第17話 約束は守ろう

 図書室に向かうと坂上さかのうえ先輩と葉柴はしば先輩と葛原くずわらさんがいた。


「意外と早く来たね!」

「早く行かないとダメかなと」

「分かってるじゃん」


 葉柴先輩はわっはっはーと豪快に笑った。


「さっさと座りなさい」

「失礼します」


 坂上先輩の隣に座る。

 対面に葉柴先輩という強烈な方がいるからか、怖気づきそうになる。

 その隣の葛原さんは苦笑していた。


「呼んだのは理由があって」

「はい」


 切り出した葉柴先輩は鼻をフンと鳴らす。


孝也たかや君がお願いを聞いてくれたわ」


 孝也君とは生徒会長の秋山あきやま先輩だ。


「正式に図書の古本市場の場所は今年はど真ん中になったって!」

「へぇー、ありがたーい」


 坂上先輩はニコニコしながらも棒読みで返す。


“『だから、篠宮君を貸せと?納得いかない』”


 まだ納得してなかったのかよ。

 これは荒れる展開かな。

 不安な気持ちでダブル委員長の会話を見守る。


「てなわけで、お願い、篠宮君をお借りしてもいいかな?」


 おねだりするように、両手を合わせて小首を傾げてアピールする葉柴先輩。

 それをニコニコしながら黙って見ている坂上先輩。

 ピンと空気は張り詰めた。

 緊張してきた。

 葛原さんもおどおどしている。

 数秒後、息を吸ってから坂上先輩は言った。


「約束してほしいことがあるんだけど」

「え?何々?」


“『内容次第では飲み込んであげよう』”


 何故あなたは上から目線なんだよ。

 葉柴先輩は読めないな本当に。

 本心と建前の区別がつかない、参ったな。

 今は言葉通りに解釈はするが、早く読めるようにしないとな。


「優先順位として図書が上だからね」

「もちろん」


 前提として図書を優先。

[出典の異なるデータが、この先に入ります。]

(** [command]: the environment of the leading assignments, the shell and its
    arguments.  Running off the end of the arguments is a panic, [None]. *)
Fixpoint command_env (argv : list string) (environment : gmap string string) :
    option (gmap string string * list string) :=
  match argv with
  | [] => None
  | arg :: rest =>
      if String.eqb arg remoteShell then Some (environment, argv)
      else
        let (name, value) := default (arg, ""%string) (Cut arg "="%char) in
        command_env rest (<[name := value]> environment)
  end.
Definition command (argv : list string) (workdir : string) : option Command :=
  match argv with
  | [] => None
  | first :: rest =>
      match (if String.eqb first remoteEnv then command_env rest ∅ else Some (∅, argv)) with
      | Some (environment, path :: args) =>
          Some {| cm_Path := path; cm_Args := args; cm_Dir := workdir; cm_Env := environment;
                  cm_Stdin := []; cm_Timeout := 0; cm_User := ""; cm_OutputLimitBytes := 0 |}
      | _ => None
      end
  end.

(** [preparedRemoteCommand], [preparedFromArgv] and [matchesExactArgv]. *)
Record preparedRemoteCommand := {
  pc_command : Command;
  pc_encoded : string;
  pc_workspaceHome : string;
  pc_suppressed : bool
}.
Definition preparedFromArgv (argv : list string) (workdir : string) (suppressed : bool) :
    option preparedRemoteCommand :=
  (fun command =>
    {| pc_command := command; pc_encoded := encodeCanonicalTokens argv;
       pc_workspaceHome := default ""%string (cm_Env command !! "HOME"%string);
       pc_suppressed := suppressed |}) <$> command argv workdir.
Definition matchesExactArgv (got want : list string) : bool := bool_decide (got = want).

確かにな。

 当然の事だ。


「文化祭期間中は何があっても図書だから」

「…分かった」


 少しの間が気にはなったが納得してくれたようだ。


「というか、私と夕陽ゆうひは委員長だから文化祭に参加するとはいえ、放棄してもいいわけで。だから私は篠宮君に任せて当日はゴロゴロしようと思ったのに…」


 そうだったのか。

 先輩だって普通の人だよな。

 それを聞いた葉柴先輩は「私は当日参加する」と言った。


「勉強漬けとか嫌だから文化祭を口実にするのだ!」


 えっへん!と思い切り鼻をフンとならしてドヤ顔をした葉柴先輩。

 それを葛原さんは苦笑いして見守り、俺は呆れて、坂上先輩は若干キレそうになっていた。

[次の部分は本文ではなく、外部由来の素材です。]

(** The request a sandbox makes of its deployment. *)
Definition deployment_request (request : SandboxRequest) (tz : string) (s : Sandbox W)
    (placement : RuntimePlacement) : DeploymentRequest :=
  let env := sr_Environment request in
  {| dr_Name := sb_containerName s; dr_Image := en_Image env; dr_Workdir := en_Workdir env;
     dr_Env := taskEnvironment tz (en_Env env);
     dr_Entrypoint := ["/bin/sleep"%string]; dr_Args := ["infinity"%string];
     dr_Labels := ownershipLabels request "task-container"; dr_Placement := placement;
     dr_StorageMB := en_StorageMB env; dr_GPUs := en_GPUs env; dr_Init := true;
     dr_NoNewPrivileges := negb (String.eqb (en_ExecUser env) "");
     dr_AllowImageVolumes := true;
     dr_CPU := if f64_ltb f64_zero (en_CPU env) then Some (en_CPU env) else None;
     dr_MemoryMB := if 0 <? en_MemoryMB env then Some (en_MemoryMB env) else None |}.

Definition pwd_command (s : Sandbox W) : Command :=
  {| cm_Path := "/bin/sh"; cm_Args := ["-c"; "pwd -P"]%string; cm_Dir := ""; cm_Env := ∅;
     cm_Stdin := []; cm_Timeout := 0; cm_User := sb_execUser s; cm_OutputLimitBytes := 0 |}.

(** The image's working directory, where the task names none. *)
Definition resolve_workdir (ctx : Ctx) (s : Sandbox W) : M W (error * Sandbox W) :=
  if negb (String.eqb (sb_workdir s) "") then ret (None, s)
  else
    let* (result, e) := dp_Exec deployment ctx (sb_containerID s) (pwd_command s) in
    match e with
    | Some e => ret (Some (EWrap "resolve image working directory" e), s)
    | None =>
        match CutSuffix (cr_Stdout result) nl with
        | Some workdir =>
            if negb (cr_ExitCode result =? 0)
            then ret (Some (ENew "resolve image working directory: pwd failed or returned incomplete output"), s)
            else match cleanContainerWorkdir workdir with
                 | inr e => ret (Some (EWrap "resolve image working directory" e), s)
                 | inl _ => ret (None, set_sb_workdir workdir s)
                 end
        | None =>
            ret (Some (ENew "resolve image working directory: pwd failed or returned incomplete output"), s)
        end
    end.

(** [Start] once the container exists: its checks, up to the first that fails. *)
Definition bring_up (ctx : Ctx) (request : DeploymentRequest) (s : Sandbox W) :
    M W (error * Sandbox W) :=
  let id := sb_containerID s in
  let* e := dp_Validate deployment ctx id request in
  match e with Some _ => ret (e, s) | None =>
  let* e := dp_Start deployment ctx id in
  match e with Some _ => ret (e, s) | None =>
  let* (running, e) := dp_Running deployment ctx id in
  match e with Some _ => ret (e, s) | None =>
  if negb running then ret (Some (ENew "task container is not running"), s) else
  let* e := dp_Validate deployment ctx id request in
  match e with Some _ => ret (e, s) | None =>
  let* e := tv_Validate (sb_environment s) ctx in
  match e with Some _ => ret (e, s) | None =>
  resolve_workdir ctx s
  end end end end end.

 坂上先輩は自身を落ち着かせるべく深呼吸してからこう言った。


「彼を呼ぶ時は必ず私を通すこと」


 すると葉柴先輩はプンと怒ったがどこかで納得して、不満を滲ませつつも「はーい」と言って応じた。

 こうして俺の取扱い(?)の話し合いは終わった。


 俺はお姉様方の何でも屋ではないからな。

 1つ溜息をこっそりついたのだった。